The Metropolitan Transportation Authority will pilot “wide-aisle” fare gates at subway stations this year, easing use of the system for wheelchair users who, unlike most riders, cannot pass through turnstiles.
The wide gates, which open middle-out, will first be installed at Sutphin Boulevard-Archer Avenue in Queens and Atlantic Avenue-Barclays Center in Brooklyn this spring, the MTA’s chief accessibility officer, Quemuel Arroyo, announced on Tuesday.
“We are finally installing those gates this year,” Arroyo said during the MTA’s New York City Transit committee meeting on Monday. “This is the first time that the MTA is changing their fare array and how our customers access our systems. I’m very excited to be installing the very first wide-out gates in the subway system, improving access for customers with disabilities, bikes, strollers, luggage, and many more.”
The MTA unveiled the new fare gates in 2021, promising to roll them out for testing at five stations. Sutphin-Archer and Atlantic-Barclays will be the first two to receive the treatment; they were chosen to get the first new fare gates due to their high volume of passenger traffic, including many carrying luggage or pushing strollers.
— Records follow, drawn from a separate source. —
(* ===== verification/BenchRun.v ===== *)
(** * What the scenarios of the benchmark do *)

From S2P Require Import Prelude Bytes Error Compression LogRecord Fs Names Search.
From S2P Require Import Segment SparseIndex Log LogInv LogOps LogRecover LogCrash LogSpec LogStore.
From S2P Require Import OffsetStore Partition PartitionSpec Topic Producer TopicSpec TopicStore.
From S2P Require Import Consumer ConsumerSpec GroupSpec Broker BrokerSpec Registry BrokerStore BrokerOpen.
From S2P Require Import BrokerRefine Bench BenchSpec.

Lemma as_i64_range z : is_i64 (as_i64 z).
Proof.
  unfold as_i64. pose proof (Z.mod_pos_bound (z + 2 ^ 63) (2 ^ 64) ltac:(lia)). split; lia.
Qed.

Lemma stamp_range w : is_i64 (stamp w).
Proof. unfold stamp. destruct (now_ms w <? 0); [by split|apply as_i64_range]. Qed.

Section runs.
Context {B : Buf} {H : Crc32} {C : Codecs} {F : Flock} {FL : FlockLaws F}.
Context {R S : World -> Log -> alog -> Prop} {D : World -> path -> alog -> Prop}.
Context {LC : LogContract R} {LS : LogStore R S D}.
Lemma try_Ok {A} (m : KM (World * (Process * Kafko)) A) s a s' : m s = (Ok a, s') -> try m s = (Ok a, s').
Proof. intros Hm. unfold try, map_err. by rewrite Hm. Qed.

Lemma try_Err {A} (m : KM (World * (Process * Kafko)) A) s e s' : m s = (Err e, s') -> try m s = (Err (Kafka e), s').
Proof. intros Hm. unfold try, map_err. by rewrite Hm. Qed.

Context (env : string -> option string).
(** The topic [name] of the scenario and its configuration, [n] partitions,
    next to the topics [ts]. *)
Context (name : string) (cfg : LogConfig) (n : Z) (ts : gmap string atopic).

(** [m] records of the benchmark, stamped when they were sent, fit. *)
Definition fits_batch (w : World) (m : nat) : Prop :=
  forall now, is_i64 now -> let r := LogRecord.new now None (payload env) in
    storable (compression cfg) r /\ room w cfg (replicate m r).

Lemma fits_batch_env w w' m : same_env w w' -> fits_batch w m -> fits_batch w' m.
Proof.
  intros [_ E] Hf now Hn. destruct (Hf now Hn) as [Hs [G1 G2 G3]]. split; [done|].
  assert (El : seg_limit w' = seg_limit w) by (unfold seg_limit; by rewrite E). split; try done. by rewrite El.
Qed.

(** The topic holds [m] records; [c] handles are out. *)
Definition served (w : World) (p : Process) (k : Kafko) (id c m : nat) : Prop :=
  exists als, broker_rep (R := R) w p k (<[name := mkATopic als cfg]> ts) (replicate c (name, id))
    /\ filled (payload env) m als /\ len als = n.

Lemma served_handle c (id : nat) : (0 < c)%nat -> replicate c (name, id) !! 0%nat = Some (name, id).
Proof. destruct c; [lia|done]. Qed.

(** A call on the topic that adds records. *)
Lemma served_call {A} (m : KM (World * Topic) A) (Q : A -> Prop) w p k id c j j' :
  served w p k id c j -> (0 < c)%nat ->
  (forall als tp, filled (payload env) j als -> len als = n ->
     topic_rep (R := R) w (dir k ++ [name]) tp als -> Topic.config tp = cfg ->
     exists x w' tp' als', m (w, tp) = (Ok x, (w', tp')) /\ topic_rep (R := R) w' (dir k ++ [name]) tp' als'
       /\ Topic.config tp' = Topic.config tp /\ Topic.name tp' = Topic.name tp
       /\ topic_stays (dir k ++ [name]) w w' /\ filled (payload env) j' als' /\ len als' = n /\ Q x) ->
  exists x w' p', on_process (on_arc id m) (w, (p, k)) = (Ok x, (w', (p', k)))
    /\ served w' p' k id c j' /\ same_env w w' /\ Q x.
Proof.
  intros (als & Hb & Hf & Hn) Hc Hm.
  destruct (handle_call_run m (fun x als' => filled (payload env) j' als' /\ len als' = n /\ Q x)
    w p k _ _ 0 name id _ Hb (served_handle c id Hc) (lookup_insert_eq _ _ _)) as (x & w' & p' & als' & Hrun & Hb' & He & Hf' & Hn' & HQ).
  { intros tp Hr Hcf. exact (Hm als tp Hf Hn Hr Hcf). }
  exists x, w', p'. split; [exact Hrun|]. split; [|done]. exists als'. by rewrite insert_insert_eq in Hb'.
Qed.

Lemma room_one w : fits_batch w 1 -> forall r, is_i64 (timestamp_ms r) -> key r = None -> value r = payload env ->
  storable (compression cfg) r /\ room w cfg [r].
Proof. intros Hf [t key v] Ht Hk Hv. simpl in *. subst. exact (Hf t Ht). Qed.

Lemma append_payload_run w dir tp als j q now :
  filled (payload env) j als -> len als = n -> topic_rep (R := R) w dir tp als -> Topic.config tp = cfg ->
  fits_batch w 1 -> Z.of_nat j + 1 < 2 ^ 64 -> 0 <= q < n -> is_i64 now ->
  exists x w' tp' als', append_to q (LogRecord.new now None (payload env)) (w, tp) = (Ok x, (w', tp'))
    /\ topic_rep (R := R) w' dir tp' als' /\ Topic.config tp' = Topic.config tp /\ Topic.name tp' = Topic.name tp
    /\ topic_stays dir w w' /\ filled (payload env) (j + 1) als' /\ len als' = n.
Proof.
  intros Hf Hn Hr Hc Hfit Hj Hq Hnow. destruct (Hfit now Hnow) as [Hst Hro].
  destruct (lookup_lt_is_Some_2 als (Z.to_nat q)) as [a Ha]; [unfold len in Hn; lia|].
  destruct (append_to_run w dir tp als (Z.to_nat q) a (LogRecord.new now None (payload env)) Hr Ha)
    as (w' & tp' & Hrun & Hr' & Hc' & _ & Hs); rewrite ?Hc; try done.
  { pose proof (filled_next _ _ _ _ Hf (list_elem_of_lookup_2 _ _ _ Ha)). lia. }
  rewrite Z2Nat.id in Hrun by lia. eexists _, w', tp', _. split; [exact Hrun|]. split; [exact Hr'|].
  split; [congruence|]. split; [by eapply append_to_name|]. split; [done|]. split.
  - apply (filled_append (payload env) j als (Z.to_nat q) a [_] Hf Ha). by apply Forall_singleton.
  - unfold len. by rewrite length_insert.
Qed.

(** ** Sequential sends *)
Lemma send_one_run w p k id c j :
  served w p k id c j -> (0 < c)%nat -> fits_batch w 1 -> Z.of_nat j + 1 < 2 ^ 64 ->
  exists w' p', send_one env id (w, (p, k)) = (Ok tt, (w', (p', k))) /\ served w' p' k id c (j + 1) /\ same_env w w'.
Proof.
  intros Hs Hc Hfit Hj.
  destruct (served_call (Producer.send None (payload env)) (fun _ => True) w p k id c j (j + 1) Hs Hc)
    as (x & w' & p' & Hrun & Hs' & He & _).
  { intros als tp Hf Hn Hr Hcf. destruct (route_run w _ tp als None Hr) as (Hrt & Hrg & Hr1). rewrite Hn in Hrg.
    destruct (append_payload_run w _ (rr_after tp None) als j (route_of tp None) (stamp w) Hf Hn Hr1 Hcf Hfit Hj Hrg (stamp_range w))
      as (x & w' & tp' & als' & Hrun & Hr' & Hc' & Hn' & Hst & Hf' & Hl').
    exists x, w', tp', als'. split; [|by split_and!].
    unfold Producer.send. by rewrite (bind_Ok _ _ _ _ _ Hrt). }
  exists w', p'. split; [|done]. unfold send_one. by rewrite (bind_Ok _ _ _ _ _ (try_Ok _ _ _ _ Hrun)).
Qed.

Lemma repeat_run (body : M (World * (Process * Kafko)) Error unit) step w p k id c j l :
  served w p k id c j -> Z.of_nat j + Z.of_nat (length l * step) < 2 ^ 64 ->
  (forall w' p' j, served w' p' k id c j -> same_env w w' -> Z.of_nat j + Z.of_nat step < 2 ^ 64 ->
     exists w2 p2, body (w', (p', k)) = (Ok tt, (w2, (p2, k))) /\ served w2 p2 k id c (j + step) /\ same_env w' w2) ->
  exists w' p', for_each l (fun _ : nat => body) (w, (p, k)) = (Ok tt, (w', (p', k)))
    /\ served w' p' k id c (j + length l * step) /\ same_env w w'.
Proof.
  intros Hs Hj Hbody. cut (forall w1 p1 j, same_env w w1 -> served w1 p1 k id c j -> Z.of_nat j + Z.of_nat (length l * step) < 2 ^ 64 ->
    exists w' p', for_each l (fun _ : nat => body) (w1, (p1, k)) = (Ok tt, (w', (p', k)))
    /\ served w' p' k id c (j + length l * step) /\ same_env w w').
  { intros Hcut. by apply Hcut. }
  clear Hs Hj p j. induction l as [|x l IH]; intros w1 p1 j He Hs Hj.
  { exists w1, p1. simpl. by rewrite Nat.add_0_r. }
  simpl in Hj. destruct (Hbody w1 p1 j Hs He ltac:(lia)) as (w2 & p2 & Hrun & Hs2 & He2).
  destruct (IH w2 p2 (j + step)%nat) as (w3 & p3 & Hrun3 & Hs3 & He3); [by split; destruct He, He2; congruence|done|lia|].
  exists w3, p3. cbn [for_each]. rewrite (bind_Ok _ _ _ _ _ Hrun). split; [exact Hrun3|]. split; [|done].
  simpl. by rewrite Nat.add_assoc.
Qed.

Lemma send_loop_run w p k id c m :
  served w p k id c 0 -> (0 < c)%nat -> fits_batch w 1 -> 0 <= m < 2 ^ 64 ->
  exists w' p', send_loop env id m (w, (p, k)) = (Ok tt, (w', (p', k)))
    /\ served w' p' k id c (Z.to_nat m) /\ same_env w w'.
Proof.
  intros Hs Hc Hfit Hm.
  destruct (repeat_run (send_one env id) 1 w p k id c 0 (seq 0 (Z.to_nat m)) Hs) as (w' & p' & Hrun & Hs' & He).
  { rewrite length_seq. lia. }
  { intros w1 p1 j Hs1 He1 Hj. apply send_one_run; try done. by eapply fits_batch_env. }
  exists w', p'. split; [exact Hrun|]. rewrite length_seq, Nat.mul_1_r in Hs'. done.
Qed.

(** ** Batches *)
Lemma send_batch_replicate m v w (tp : Topic) :
  send_batch (replicate (Datatypes.S m) (@None (list byte), v)) (w, tp)
  = append_batch_routed (replicate (Datatypes.S m) (LogRecord.new (stamp w) None v)) (w, tp).
Proof.
  assert (E : forall q, map (fun i => LogRecord.new (stamp w) (fst i) (snd i)) (replicate q (@None (list byte), v))
    = replicate q (LogRecord.new (stamp w) None v)) by (induction q; simpl; congruence).
  rewrite <- E. done.
Qed.

Lemma send_one_batch_run w p k id c j :
  served w p k id c j -> (0 < c)%nat -> fits_batch w 1024 -> Z.of_nat j + Z.of_nat 1024 < 2 ^ 64 ->
  exists w' p', send_one_batch env id (w, (p, k)) = (Ok tt, (w', (p', k)))
    /\ served w' p' k id c (j + 1024) /\ same_env w w'.
Proof.
  intros Hs Hc Hfit Hj. unfold send_one_batch. change (Z.to_nat BATCH_SIZE) with 1024%nat in *.
  destruct (served_call (send_batch (replicate 1024 (@None (list byte), payload env))) (fun _ => True) w p k id c j (j + 1024) Hs Hc)
    as (x & w' & p' & Hrun & Hs' & He & _).
  { intros als tp Hf Hn Hr Hcf. set (rs := replicate 1024 (LogRecord.new (stamp w) None (payload env))).
    destruct (Hfit (stamp w) (stamp_range w)) as [Hst Hro]. fold rs in Hro.
    assert (Hl : len rs = Z.of_nat 1024) by (unfold len, rs; by rewrite length_replicate).
    destruct (append_batch_routed_run w _ tp als rs Hr) as (w' & tp' & ps & Hrun & Hr' & _ & _ & Hstay & Hc'); rewrite ?Hcf; try done.
    { by apply Forall_replicate. }
    { intros a Ha. pose proof (filled_next _ _ _ _ Hf Ha). lia. }
    eexists ps, w', tp', _. split; [|split; [exact Hr'|split; [congruence|split; [by eapply append_batch_routed_name|]]]].
    - rewrite send_batch_replicate. exact Hrun.
    - split; [done|]. split; [|split; [|done]].
      + replace 1024%nat with (length rs) by (unfold rs; apply length_replicate).
        apply filled_batch; [done|by apply Forall_replicate|apply length_route_all|]. apply (route_all_rep _ _ _ _ _ Hr).
      + unfold len. rewrite length_imap. exact Hn. }
  exists w', p'. split; [|done]. by rewrite (bind_Ok _ _ _ _ _ (try_Ok _ _ _ _ Hrun)).
Qed.

End runs.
At present, those straphangers in wheelchairs must enter through one of 200 “AutoGates” at already-accessible stations — essentially an emergency exit gate that can be opened with a MetroCard or OMNY. Advocates say that the wider gates are a step toward allowing people with disabilities to use the system the same way as everyone else.
“Wide fare gates are great because they allow wheelchair users and people with strollers and bulky suitcases or packages to go into and out of the system just like everyone else and not have to use the finicky big door gates,” said Jean Ryan, president of Disabled in Action and a wheelchair user, in an email. “Once the wide gates are installed everywhere, we won’t have to have a certain kind of MetroCard or OMNY card to get through the gate to or from the trains. It might also stop some of the fare evasion that is happening with the big door gates.”
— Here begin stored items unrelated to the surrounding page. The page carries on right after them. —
(* ===== verification/BenchTasks.v ===== *)
(** * The concurrent scenario under every schedule

    However the sixteen tasks are interleaved, between the routing of a send
    and its append too: once each has had its turns, all have ended and every
    record of every task is in the topic. *)

From S2P Require Import Prelude Bytes Error Compression LogRecord Fs Names Search.
From S2P Require Import Segment SparseIndex Log LogInv LogOps LogRecover LogCrash LogSpec LogStore.
From S2P Require Import OffsetStore Partition PartitionSpec Topic Producer TopicSpec TopicStore.
From S2P Require Import Consumer ConsumerSpec GroupSpec Broker BrokerSpec Registry BrokerStore BrokerOpen.
From S2P Require Import BrokerRefine Bench BenchSpec BenchRun.

(** ** What a task has left *)
Definition sends_left (t : task) : nat :=
  match t with Ready m => m | Routed _ m => Datatypes.S m | Finished _ => 0%nat end.

Definition steps_left (t : task) : nat :=
  match t with Ready m => 2 * m + 1 | Routed _ m => 2 * m + 2 | Finished _ => 0 end.

Definition alive (t : task) : nat := match t with Finished _ => 0%nat | _ => 1%nat end.

Definition task_ok (n : Z) (t : task) : Prop :=
  match t with Routed q _ => 0 <= q < n | Finished (inr _) => False | _ => True end.

Abbreviation sends ts := (sum_list_with sends_left ts).
Abbreviation living ts := (sum_list_with alive ts).

Lemma sum_insert (f : task -> nat) ts i t t' : ts !! i = Some t ->
  (sum_list_with f (<[i := t']> ts) + f t = sum_list_with f ts + f t')%nat.
Proof.
  intros Hi. pose proof (lookup_lt_Some _ _ _ Hi) as Hlt.
  rewrite <- (take_drop_middle ts i t Hi) at 2.
  rewrite <- (take_drop_middle (<[i := t']> ts) i t') by by apply list_lookup_insert_eq.
  rewrite !sum_list_with_app, take_insert_ge, drop_insert_lt by lia. simpl. lia.
Qed.

Lemma sum_at_least (f : task -> nat) ts i t : ts !! i = Some t -> (f t <= sum_list_with f ts)%nat.
Proof. intros Hi. rewrite <- (take_drop_middle ts i t Hi), sum_list_with_app. simpl. lia. Qed.

Lemma all_done (ts : list task) :
  (forall i t, ts !! i = Some t -> steps_left t = 0%nat) -> sends ts = 0%nat /\ living ts = 0%nat.
Proof.
  induction ts as [|t ts IH]; intros Hd; [done|]. destruct IH as [IH1 IH2]; [by intros i; apply (Hd (Datatypes.S i))|].
  specialize (Hd 0%nat t eq_refl). simpl. rewrite IH1, IH2. destruct t; simpl in *; lia.
Qed.

Section tasks.
Context {B : Buf} {H : Crc32} {C : Codecs} {F : Flock} {FL : FlockLaws F}.
Context {R S : World -> Log -> alog -> Prop} {D : World -> path -> alog -> Prop}.
Context {LC : LogContract R} {LS : LogStore R S D}.
Context (env : string -> option string) (name : string) (cfg : LogConfig) (n : Z) (ts : gmap string atopic).

Abbreviation served := (served (R := R) env name cfg n ts).

Lemma drop_one_run w p k id c j :
  served w p k id (Datatypes.S c) j ->
  exists p', on_process (arc_drop id) (w, (p, k)) = (Ok tt, (w, (p', k))) /\ served w p' k id c j.
Proof.
  intros (als & Hb & Hf). destruct (drop_handle_run w p k _ _ 0 name id Hb eq_refl) as (p' & Hrun & Hb').
  exists p'. split; [done|]. by exists als.
Qed.

Lemma clone_one_run w p k id c j :
  served w p k id (Datatypes.S c) j ->
  exists p', on_process (arc_clone id) (w, (p, k)) = (Ok id, (w, (p', k))) /\ served w p' k id (Datatypes.S (Datatypes.S c)) j.
Proof.
  intros (als & Hb & Hf). destruct (clone_handle_run w p k _ _ 0 name id Hb eq_refl) as (p' & Hrun & Hb').
  exists p'. split; [done|]. exists als. split; [|done]. by rewrite (replicate_S_end (Datatypes.S c)).
Qed.

Lemma task_step_run w p k id c j t :
  served w p k id (Datatypes.S (c + alive t)) j -> task_ok n t -> fits_batch env cfg w 1 ->
  Z.of_nat j + Z.of_nat (sends_left t) < 2 ^ 64 ->
  exists w' p' t', task_step env id t (w, (p, k)) = (Ok t', (w', (p', k)))
    /\ served w' p' k id (Datatypes.S (c + alive t')) (j + (sends_left t - sends_left t'))
    /\ task_ok n t' /\ same_env w w' /\ (sends_left t' <= sends_left t)%nat
    /\ steps_left t' = pred (steps_left t).
Proof.
  intros Hs Hok Hfit Hj. destruct t as [[|m]|q m|r]; cbn [task_step alive sends_left] in *.
  - rewrite Nat.add_1_r in Hs. destruct (drop_one_run _ _ _ _ _ _ Hs) as (p' & Hrun & Hs').
    exists w, p', (Finished (inl tt)). split; [unfold finish; by rewrite (bind_Ok _ _ _ _ _ Hrun)|].
    simpl. rewrite !Nat.add_0_r. by split.
  - destruct (served_call env name cfg n ts (route None) (fun q => 0 <= q < n) w p k id _ j j Hs ltac:(lia))
      as (q & w' & p' & Hrun & Hs' & He & Hq).
    { intros als tp Hf Hn Hr Hcf. destruct (route_run w _ tp als None Hr) as (Hrt & Hrg & Hr1). rewrite Hn in Hrg.
      exists (route_of tp None), w, (rr_after tp None), als. split; [exact Hrt|]. split; [exact Hr1|].
      do 2 (split; [done|]). split; [by apply rtc_refl|]. split; [done|]. split; [done|exact Hrg]. }
    exists w', p', (Routed q m). rewrite (bind_Ok _ _ _ _ _ (attempt_Ok _ _ _ _ Hrun)). split; [done|]. simpl.
    rewrite Nat.sub_diag, Nat.add_0_r. split_and!; try done; lia.
  - destruct (served_call env name cfg n ts (let* now := Producer.current_timestamp_ms in
         append_to q (LogRecord.new now None (payload env))) (fun _ => True) w p k id _ j (j + 1) Hs ltac:(lia))
      as (x & w' & p' & Hrun & Hs' & He & _).
    { intros als tp Hf Hn Hr Hcf.
      destruct (append_payload_run env cfg n w _ tp als j q (stamp w) Hf Hn Hr Hcf Hfit ltac:(lia) Hok (stamp_range w))
        as (x & w' & tp' & als' & Hrun & Hr' & Hc' & Hn' & Hst & Hf' & Hl').
      exists x, w', tp', als'. split; [exact Hrun|by split_and!]. }
    exists w', p', (Ready m). rewrite (bind_Ok _ _ _ _ _ (attempt_Ok _ _ _ _ Hrun)). split; [done|].
    cbn [sends_left alive steps_left task_ok]. replace (Datatypes.S m - m)%nat with 1%nat by lia.
    split; [done|]. split; [done|]. split; [done|]. lia.
  - exists w, p, (Finished r). split; [done|]. simpl. rewrite !Nat.add_0_r in *. by split.
Qed.

(** [i] has had at least as many turns as it has steps left. *)
Definition turns (schedule : list nat) (i : nat) : nat := count_occ Nat.eq_dec schedule i.

Lemma run_tasks_run schedule w p k id j tasks :
  served w p k id (Datatypes.S (living tasks)) j -> Forall (task_ok n) tasks -> fits_batch env cfg w 1 ->
  Z.of_nat j + Z.of_nat (sends tasks) < 2 ^ 64 ->
  exists w' p' tasks', run_tasks env id schedule tasks (w, (p, k)) = (Ok tasks', (w', (p', k)))
    /\ served w' p' k id (Datatypes.S (living tasks')) (j + (sends tasks - sends tasks'))
    /\ Forall (task_ok n) tasks' /\ same_env w w' /\ (sends tasks' <= sends tasks)%nat /\ length tasks' = length tasks
    /\ forall i t', tasks' !! i = Some t' -> exists t, tasks !! i = Some t
         /\ steps_left t' = (steps_left t - turns schedule i)%nat.
Proof.
  revert w p j tasks. induction schedule as [|i schedule IH]; intros w p j tasks Hs Hok Hfit Hj.
  { exists w, p, tasks. split; [done|]. rewrite Nat.sub_diag, Nat.add_0_r. split; [done|]. do 4 (split; [done|]).
    intros i t Ht. exists t. split; [done|]. unfold turns. simpl. lia. }
  cbn [run_tasks]. destruct (tasks !! i) as [t|] eqn:Hi.
  2: { destruct (IH w p j tasks Hs Hok Hfit Hj) as (w' & p' & tasks' & Hrun & Hs' & Hok' & He & Hle & Hl & Hst).
       exists w', p', tasks'. do 6 (split; [done|]). intros i' t' Ht'. destruct (Hst i' t' Ht') as (t & Ht & E).
       exists t. split; [done|]. rewrite E. unfold turns. rewrite count_occ_cons_neq; [done|]. intros ->. congruence. }
  pose proof (sum_at_least sends_left tasks i t Hi) as Hsl. pose proof (sum_at_least alive tasks i t Hi) as Hal.
  rewrite Forall_lookup in Hok.
  destruct (task_step_run w p k id (living tasks - alive t) j t) as (w1 & p1 & t1 & Hrun & Hs1 & Ht1 & He1 & Hle1 & Hst1).
  { by rewrite Nat.sub_add. } { by eapply Hok. } { done. } { lia. }
  rewrite (bind_Ok _ _ _ _ _ Hrun). pose proof (sum_insert sends_left tasks i t t1 Hi) as E1.
  pose proof (sum_insert alive tasks i t t1 Hi) as E2.
  destruct (IH w1 p1 (j + (sends_left t - sends_left t1))%nat (<[i := t1]> tasks))
    as (w2 & p2 & tasks2 & Hrun2 & Hs2 & Hok2 & He2 & Hle2 & Hl2 & Hst2).
  { by replace (living (<[i := t1]> tasks)) with (living tasks - alive t + alive t1)%nat by lia. }
  { apply Forall_insert; [by apply Forall_lookup|done]. }
  { by eapply fits_batch_env. }
  { lia. }
  exists w2, p2, tasks2. split; [exact Hrun2|]. split.
  { by replace (j + (sends tasks - sends tasks2))%nat
      with (j + (sends_left t - sends_left t1) + (sends (<[i := t1]> tasks) - sends tasks2))%nat by lia. }
  split; [done|]. split; [split; destruct He1, He2; congruence|]. split; [lia|].
  split; [by rewrite Hl2, length_insert|]. intros i' t' Ht'. destruct (Hst2 i' t' Ht') as (t2 & Ht2 & E). unfold turns.
  destruct (decide (i = i')) as [<-|Hne].
  - rewrite list_lookup_insert_eq in Ht2 by by eapply lookup_lt_Some. injection Ht2 as <-. exists t. split; [done|].
    rewrite count_occ_cons_eq by done. unfold turns in E. lia.
  - rewrite list_lookup_insert_ne in Ht2 by done. exists t2. split; [done|]. by rewrite count_occ_cons_neq.
Qed.

Lemma join_all_run tasks s :
  Forall (task_ok n) tasks -> (forall i t, tasks !! i = Some t -> steps_left t = 0%nat) -> join_all tasks s = (Ok tt, s).
Proof.
  induction 1 as [|t tasks Ht _ IH]; intros Hd; [done|]. specialize (Hd 0%nat t eq_refl) as H0.
  destruct t as [m|q m|[[]|e]]; simpl in *; [lia|lia| |done]. apply IH. intros i. apply (Hd (Datatypes.S i)).
Qed.

(** Everything the tasks were given to send is in the topic. *)
Lemma all_tasks_run schedule w p k id m c :
  served w p k id 1 0 -> fits_batch env cfg w 1 -> Z.of_nat (c * m) < 2 ^ 64 ->
  (forall i, (i < c)%nat -> (2 * m + 1 <= turns schedule i)%nat) ->
  exists w' p', (let* _ := for_each (seq 0 c) (fun _ => let* _ := try (on_process (arc_clone id)) in ret tt) in
                 let* tasks := try (run_tasks env id schedule (replicate c (Ready m))) in
                 join_all tasks) (w, (p, k)) = (Ok tt, (w', (p', k)))
    /\ served w' p' k id 1 (c * m) /\ same_env w w'.
Proof.
  intros Hs Hfit Hb Hturns.
  assert (Hcl : forall l q p, served w p k id (Datatypes.S q) 0 -> exists p1,
    for_each l (fun _ : nat => let* _ := try (on_process (arc_clone id)) in ret tt) (w, (p, k)) = (Ok tt, (w, (p1, k)))
    /\ served w p1 k id (Datatypes.S (length l + q)) 0).
  { induction l as [|x l IH]; intros q p1 Hs1; [by exists p1|]. cbn [for_each].
    destruct (clone_one_run _ _ _ _ _ _ Hs1) as (p2 & Hrun & Hs2). rewrite bind_bind, (bind_Ok _ _ _ _ _ (try_Ok _ _ _ _ Hrun)), bind_ret.
    destruct (IH (Datatypes.S q) p2 Hs2) as (p3 & Hrun3 & Hs3). exists p3. split; [done|].
    by rewrite Nat.add_succ_r in Hs3. }
  destruct (Hcl (seq 0 c) 0%nat p Hs) as (p1 & Hrun & Hs1). rewrite length_seq, Nat.add_0_r in Hs1.
  rewrite (bind_Ok _ _ _ _ _ Hrun). clear Hcl Hrun.
  assert (Hsum : forall (f : task -> nat) q, sum_list_with f (replicate q (Ready m)) = (q * f (Ready m))%nat).
  { intros f q. induction q as [|q IH]; simpl; [done|]. by rewrite IH. }
  pose proof (Hsum sends_left c) as Hsends. pose proof (Hsum alive c) as Hliv. simpl in Hsends, Hliv. rewrite Nat.mul_1_r in Hliv.
  destruct (run_tasks_run schedule w p1 k id 0 (replicate c (Ready m)))
    as (w2 & p2 & tasks & Hrun & Hs2 & Hok & He & _ & Hl & Hst).
  { by rewrite Hliv. } { by apply Forall_replicate. } { done. } { rewrite Hsends. lia. }
  rewrite length_replicate in Hl.
  assert (Hdone : forall i t, tasks !! i = Some t -> steps_left t = 0%nat).
  { intros i t Ht. destruct (Hst i t Ht) as (t0 & Ht0 & E). apply lookup_replicate in Ht0 as [-> Hi].
    specialize (Hturns i Hi). simpl in E. simpl in *. lia. }
  destruct (all_done tasks Hdone) as [D1 D2]. rewrite D1, D2, Hsends, Nat.sub_0_r in Hs2.
  exists w2, p2. split; [|done]. rewrite (bind_Ok _ _ _ _ _ (try_Ok _ _ _ _ Hrun)). by apply join_all_run.
Qed.

End tasks.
Such turnstiles are in wide use in transit systems around the country and world, like Washington DC, San Francisco, and London, but have historically been missing in the Big Apple. In 2021, the MTA said it would spend $25 million to install wide turnstiles at 200 stations over the next few years; the wide fare gates will replace a portion of the inaccessible turnstiles.
Transit officials in recent years have floated redesigning all of the subway’s fare gates, bringing them in line with other systems that open middle-out instead of with a spinning turnstile. That’s ostensibly to combat fare evasion: in December, MTA Chair Janno Lieber said the current turnstile design is “too porous” and invites ne’er-do-wells to easily jump over without paying.